• _ACTIVITY_: Go through the records below and return each line that has "VariableSpec" in it.

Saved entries
(** *** Resolve and validate *)

Definition required_error (varName : string) : string :=
  "parameter '" +:+ varName +:+ "' is required but missing".

Definition invalid_pattern_error (varName err : string) : string :=
  "variable declaration " +:+ varName +:+
  " has invalid pattern (this is an error in the generator spec, not the render request): "
  +:+ err.

Definition pattern_violation_error (varName pattern : string) : string :=
  "value for parameter '" +:+ varName +:+ "' does not match pattern " +:+ pattern.

(** The value a variable resolves to: the render spec's entry when the key
    is there, else the default (a string default rendered). *)
Definition resolved_value (renderSpec : RenderSpec) (varName : string)
    (varSpec : VariableSpec) : result Value :=
  match Parameters renderSpec !! varName with
  | Some val => Ok val
  | None =>
      match DefaultValue varSpec with
      | VString defaultStr => renderStringDefaultFromTemplate varName defaultStr
      | other => Ok other
      end
  end.

(** The checks made on a resolved value. *)
Definition check_value (varName : string) (varSpec : VariableSpec) (val : Value)
    : result Value :=
  if is_nil val then Err (required_error varName)
  else if bool_decide (ValidationPattern varSpec ≠ "") then
    match regexp_MatchString (ValidationPattern varSpec) (Sprintf_v val) with
    | Err err => Err (invalid_pattern_error varName err)
    | Ok false => Err (pattern_violation_error varName (ValidationPattern varSpec))
    | Ok true => Ok val
    end
  else Ok val.

(** One pass of the loop of [constructAndValidateParameterMap]. *)
Definition validate_variable (renderSpec : RenderSpec) (params : gmap string Value)
    (kv : string * VariableSpec) : result (gmap string Value) :=
  let varName := kv.1 in
  let varSpec := kv.2 in
  let? val := resolved_value renderSpec varName varSpec in
  let? val := check_value varName varSpec val in
  Ok (<[varName := val]> params).

Definition constructAndValidateParameterMap (genSpec : GeneratorSpec)
    (renderSpec : RenderSpec) : result (gmap string Value) :=
  foldM_result (validate_variable renderSpec) ∅
    (range_Variables_validate (Variables genSpec)).

(** The value [constructAndValidateParameterMap] stores for one variable. *)
Definition validated_value (renderSpec : RenderSpec) (k : string) (v : VariableSpec)
    : result Value :=
  let? val := resolved_value renderSpec k v in check_value k v val.

(** *** The template loop *)

(** [renderString] returns Go's pair: the rendered text and a [nil] error,
    or the empty string and the error. *)
Definition renderString (data : gmap string Value) (templateName templateContents : string)
    : string * option string :=
  match template_Parse templateName templateContents with
  | Err err => ("", Some err)
  | Ok tmpl =>
      match template_Execute tmpl templateName data with
      | Err err => ("", Some err)
      | Ok buf => (buf, None)
      end
  end.

Definition skip_words : list string := ["false"; "0"; "no"; "skip"].

Definition evaluateCondition (condition : string) (data : gmap string Value)
    (templateName : string) : bool * option string :=
  if bool_decide (condition = "") then (true, None)
  else
    match renderString data templateName condition with
    | (_, Some err) => (false, Some err)
    | (rendered, None) =>
        (bool_decide (rendered ≠ "false") && bool_decide (rendered ≠ "0")
         && bool_decide (rendered ≠ "no") && bool_decide (rendered ≠ "skip"), None)
    end.

Definition renderAndWriteFile (tmplw : TemplateWrapper) (templateName targetDir targetPath : string)
    (w : World) : option string * World :=
  let w := log (EvTemplateWrite templateName (parameters w)) w in
  match templatewrapper_Write tmplw templateName (parameters w) with
  | Err err => (Some err, w)
  | Ok buf =>
      (WriteFile (history w) targetDir targetPath buf, log (EvWriteFile targetPath buf) w)
  end.

Definition path_error (relativeTargetPath ext err : string) : string :=
  "error evaluating target path from '" +:+ relativeTargetPath +:+ "'" +:+ ext +:+ ": " +:+ err.

Definition condition_error (condition ext err : string) : string :=
  "error evaluating condition from '" +:+ condition +:+ "'" +:+ ext +:+ ": " +:+ err.

Definition body_error (targetPath ext err : string) : string :=
  "error evaluating template for target '" +:+ targetPath +:+ "'" +:+ ext +:+ ": " +:+ err.

Definition renderSingleTemplateIteration (tplSpec : TemplateSpec)
    (templateName templateNameExtension errorMessageItemExtension : string)
    (renderedFiles : list FileResult) (allSuccessful : bool)
    (tmpl : TemplateWrapper) (targetDir : string) (w : World)
    : list FileResult * bool * World :=
  let pathName := templateName +:+ "_path" +:+ templateNameExtension in
  let w := log (EvRenderString pathName (RelativeTargetPath tplSpec) (parameters w)) w in
  match renderString (parameters w) pathName (RelativeTargetPath tplSpec) with
  | (targetPath, Some err) =>
      (renderedFiles ++ [errorFileResult targetPath
         (path_error (RelativeTargetPath tplSpec) errorMessageItemExtension err)], false, w)
  | (targetPath, None) =>
      let condName := templateName +:+ "_condition" +:+ templateNameExtension in
      let w := if bool_decide (Condition tplSpec = "") then w
               else log (EvRenderString condName (Condition tplSpec) (parameters w)) w in
      match evaluateCondition (Condition tplSpec) (parameters w) condName with
      | (_, Some err) =>
          (renderedFiles ++ [errorFileResult targetPath
             (condition_error (Condition tplSpec) errorMessageItemExtension err)], false, w)
      | (true, None) =>
          match renderAndWriteFile tmpl templateName targetDir targetPath w with
          | (Some err, w) =>
              (renderedFiles ++ [errorFileResult targetPath
                 (body_error targetPath errorMessageItemExtension err)], false, w)
          | (None, w) => (renderedFiles ++ [successFileResult targetPath], allSuccessful, w)
          end
      | (false, None) => (renderedFiles, allSuccessful, w)
      end
  end.

(** [strings.ReplaceAll(s, "/", "_")] *)
Fixpoint replace_slashes (s : string) : string :=
  match s with
  | EmptyString => EmptyString
  | String c s' => String (if bool_decide (c = "/"%char) then "_"%char else c) (replace_slashes s')
  end.

(** The loop [for counter, item := range tplSpec.WithItems]; [counter] is
    the index of the head of [items]. *)
Fixpoint renderItems (tplSpec : TemplateSpec) (templateName : string)
    (tmplw : TemplateWrapper) (targetDir : string) (items : list Value) (counter : nat)
    (renderedFiles : list FileResult) (allSuccessful : bool) (w : World)
    : list FileResult * bool * World :=
  match items with
  | [] => (renderedFiles, allSuccessful, w)
  | item :: items' =>
      let w := set_parameter "item" item w in
      let '(renderedFiles, allSuccessful, w) :=
        renderSingleTemplateIteration tplSpec templateName
          ("_" +:+ Sprintf_d (counter + 1)) (" for item #" +:+ Sprintf_d (counter + 1))
          renderedFiles allSuccessful tmplw targetDir w in
      renderItems tplSpec templateName tmplw targetDir items' (S counter)
        renderedFiles allSuccessful w
  end.

Definition load_error (relativeSourcePath err : string) : string :=
  "failed to load template " +:+ relativeSourcePath +:+ ": " +:+ err.

Definition parse_error (relativeSourcePath err : string) : string :=
  "failed to parse template " +:+ relativeSourcePath +:+ ": " +:+ err.

Definition renderSingleTemplate (tplSpec : TemplateSpec) (sourceDir targetDir : string)
    (w : World) : list FileResult * bool * World :=
  let templateName := replace_slashes (RelativeSourcePath tplSpec) in
  let w0 := w in
  let w := log (EvReadFile (RelativeSourcePath tplSpec)) w in
  match ReadFile (history w0) sourceDir (RelativeSourcePath tplSpec) with
  | Err err =>
      ([errorFileResult (RelativeTargetPath tplSpec)
          (load_error (RelativeSourcePath tplSpec) err)], false, w)
  | Ok templateContents =>
      match templatewrapper_Parse (JustCopy tplSpec) templateContents templateName with
      | Err err =>
          ([errorFileResult (RelativeTargetPath tplSpec)
              (parse_error (RelativeSourcePath tplSpec) err)], false, w)
      | Ok tmplw =>
          match WithItems tplSpec with
          | [] =>
              renderSingleTemplateIteration tplSpec templateName "" "" [] true tmplw targetDir w
          | items => renderItems tplSpec templateName tmplw targetDir items 0 [] true w
          end
      end
  end.

(** The loop of [renderAllTemplates], from the accumulators' values. *)
Fixpoint renderTemplates (templates : list TemplateSpec) (sourceDir targetDir : string)
    (renderedFiles : list FileResult) (allSuccessful : bool) (w : World)
    : list FileResult * bool * World :=
  match templates with
  | [] => (renderedFiles, allSuccessful, w)
  | tplSpec :: templates' =>
      let '(rendered, success, w) := renderSingleTemplate tplSpec sourceDir targetDir w in
      renderTemplates templates' sourceDir targetDir
        (renderedFiles ++ rendered) (allSuccessful && success) w
  end.

Definition renderAllTemplates (genSpec : GeneratorSpec) (sourceDir targetDir : string)
    (w : World) : list FileResult * bool * World :=
  renderTemplates (Templates genSpec) sourceDir targetDir [] true w.

(** *** The entry points *)

Definition WriteRenderSpecWithDefaults (request : Request) (generatorName : string) : Response :=
  match ObtainGeneratorSpec (SourceBaseDir request) generatorName with
  | Err err => errorResponseToplevel err
  | Ok genSpec =>
      match constructRenderSpecWithValuesOrDefaults generatorName genSpec ∅ (VString "") with
      | Err err => errorResponseToplevel err
      | Ok renderSpec =>
          match WriteRenderSpec (TargetBaseDir request) renderSpec (RenderSpecFile request) with
          | Err err => errorResponseToplevel err
          | Ok targetFile => successResponse [successFileResult targetFile]
          end
      end
  end.

Definition not_allowed_error (k : string) : string :=
  "parameter '" +:+ k +:+ "' is not allowed according to generator spec".

(** [for k := range supplied { if _, ok := genSpec.Variables[k]; !ok { return ... } }]:
    the first enumerated key that is not a declared variable. *)
Definition extraneous_parameter (genSpec : GeneratorSpec) (supplied : gmap string Value)
    : option string :=
  fst <$> List.find (λ kv, bool_decide (Variables genSpec !! kv.1 = None))
            (range_parameters supplied).

Definition WriteRenderSpecWithValues (request : Request) (generatorName : string)
    (supplied : gmap string Value) : Response :=
  match ObtainGeneratorSpec (SourceBaseDir request) generatorName with
  | Err err => errorResponseToplevel err
  | Ok genSpec =>
      match constructRenderSpecWithValuesOrDefaults generatorName genSpec supplied VNil with
      | Err err => errorResponseToplevel err
      | Ok renderSpec =>
          match constructAndValidateParameterMap genSpec renderSpec with
          | Err err => errorResponseToplevel err
          | Ok _ =>
              match extraneous_parameter genSpec supplied with
              | Some k => errorResponseToplevel (not_allowed_error k)
              | None =>
                  match WriteRenderSpec (TargetBaseDir request) renderSpec
                          (RenderSpecFile request) with
                  | Err err => errorResponseToplevel err
                  | Ok targetFile => successResponse [successFileResult targetFile]
                  end
              end
          end
      end
  end.

(** [Render] returns the response; the model also returns the world the
    call ends in (the shared parameter map and the history of effects). *)
Definition Render (request : Request) : Response * World :=
  let w0 := {| parameters := ∅; history := [] |} in
  match ObtainRenderSpec (TargetBaseDir request) (RenderSpecFile request) with
  | Err err => (errorResponseToplevel err, w0)
  | Ok renderSpec =>
      match ObtainGeneratorSpec (SourceBaseDir request) (GeneratorName renderSpec) with
      | Err err => (errorResponseToplevel err, w0)
      | Ok genSpec =>
          match constructAndValidateParameterMap genSpec renderSpec with
          | Err err => (errorResponseToplevel err, w0)
          | Ok params =>
              let '(renderedFiles, allSuccessful, w) :=
                renderAllTemplates genSpec (SourceBaseDir request) (TargetBaseDir request)
                  {| parameters := params; history := [] |} in
              (if allSuccessful then successResponse renderedFiles
               else errorResponseRender renderedFiles, w)
          end
      end
  end.

(** *** Reading the history *)

(** The runs of the template engine on a string that a list of events
    holds, in order: template name, template text and data. *)
Definition rendered_strings (evs : list Event)
    : list (string * string * gmap string Value) :=
  omap (λ e, match e with
             | EvRenderString n c d => Some (n, c, d)
             | _ => None
             end) evs.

• _EXERCISE SOLUTION_:
    (varSpec : VariableSpec) : result Value :=
Definition check_value (varName : string) (varSpec : VariableSpec) (val : Value)
    (kv : string * VariableSpec) : result (gmap string Value) :=
Definition validated_value (renderSpec : RenderSpec) (k : string) (v : VariableSpec)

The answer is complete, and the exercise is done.